Balneazione, Arpacal replica all’osservatorio ambientale iride di Gioia Tauro

"Quanto affermato dall'Osservatorio ambientale Iride di Gioia Tauro, in merito a delle nostre presunte negligenze in tema di controlli di balneazione, è assolutamente fuori luogo e privo di documentazione". E' quanto dichiara in una nota il dipartimento provinciale Arpacal di Reggio Calabria in merito ad alcune critiche a mezzo stampa mosse dall'osservatorio ambientale Iride di Gioia Tauro sull'attività che i tecnici dell'Arpacal svolgono per la campagna di balneazione, alla non conformità che nei giorni scorsi è stata individuata, sempre nel Comune di Gioia Tauro, nel punto denominato "200 metri nord Petrace".
"E' il caso di ricordare agli attivisti dell'osservatorio ambientale, che sin da ora invitiamo a relazionarsi con i nostri tecnici del servizio tematico Acque per eventuali approfondimenti sulla materia, che oltre a rispettare un preciso calendario stilato dalla Regione Calabria e dal Ministero della salute, da rispettare improrogabilmente salvo straordinarie motivazioni, l'Arpacal è intervenuta su Gioia Tauro ed ha individuato valori molto preoccupanti di Escherichia coli nel punto Petrace. E' comprensibile il dubbio degli attivisti in merito al fatto che il giorno precedente vi fosse allerta meteo, e che le condizioni meteo marine fossero state precedentemente un po' avverse, ma i risultati del laboratorio, che evidenzia una preoccupante presenza di Escherichia coli, dimostrano che la vera criticità non sta nelle condizioni meteo marine ma in un vero e proprio sversamento a mare, probabilmente abusivo, di reflui fognari. Tutto ciò è stato ovviamente comunicato al Comune di Gioia Tauro e l'ufficio comunicazione dell'Arpacal ne ha informato l'opinione pubblica per dare una più completa informazione alla cittadinanza che, come l'osservatorio ambientale certamente saprà, è un elemento che la normativa comunitaria considera come assolutamente imprescindibile".


"È anche vero – prosegue il Dipartimento di Reggio Calabria Arpacal - che la normativa impone un controllo suppletivo entro 72 ore dal primo prelievo, e così è stato fatto riscontrando valori assolutamente fuori norma come per il primo intervento; se fosse tornato conforme lo avremmo comunicato a cittadinanza e Comune per come previsto dalla normativa. Il Comune, inoltre, ci ha chiesto l'esito delle suppletive e gli confermeremo l'esito negativo.
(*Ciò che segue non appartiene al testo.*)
Lemma map_nth_seq {A B} (g : A -> B) (l : list A) (d : A) :
  map (fun i => g (nth i l d)) (seq 0 (length l)) = map g l.
Proof.
  induction l as [|a l IH]; simpl; [reflexivity|].
  f_equal. rewrite <- seq_shift, map_map. exact IH.
Qed.

Lemma nth_map_in {A B} (f : A -> B) (l : list A) (i : nat) (d : A) (e : B) :
  i < length l -> nth i (map f l) e = f (nth i l d).
Proof.
  intros Hi. rewrite (nth_indep _ e (f d)) by now rewrite length_map.
  apply map_nth.
Qed.

(** *** The merged frame *)

Lemma take_right_cast (s : Series) (idx : list (nat * option nat)) :
  take_right s idx
  = map (fun p => match snd p with
                  | Some k =>
                      nth k (if existsb no_partner idx && forallb is_int s
                             then map upcast s else s) NaN
                  | None => NaN
                  end) idx.
Proof.
  unfold take_right.
  destruct (existsb no_partner idx && forallb is_int s); [|reflexivity].
  rewrite map_map. apply map_ext. intros p.
  destruct (snd p) as [k|]; [|reflexivity].
  change (@NaN float) with (upcast (@NaN float)) at 2.
  now rewrite map_nth.
Qed.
La cittadinanza, invece, viene informata solo ed esclusivamente se il punto ritorna alla balneabilità, cosa non successa nel punto Petrace. Le procedure sono assolutamente codificate a livello nazionale, consolidate da esperienza pluriennale dei tecnici Arpacal, che lavorano a stretto contatto con la Regione Calabria ed il Ministero della salute, e niente è lasciato al caso".
"Apprezziamo il lavoro che svolge l'osservatorio ambientale Iride, così come tutti i comitati di cittadini e associazioni ambientaliste, per mantenere alta l'attenzione sulle problematiche ambientali. Noi siamo a supporto del territorio e degli enti nello stretto rispetto delle normative tecniche previste dal legislatore nazionale e comunitario. I nostri uffici sono sempre aperti, ed i nostri tecnici altrettanto disponibili, per dare le opportune ed ulteriori spiegazioni".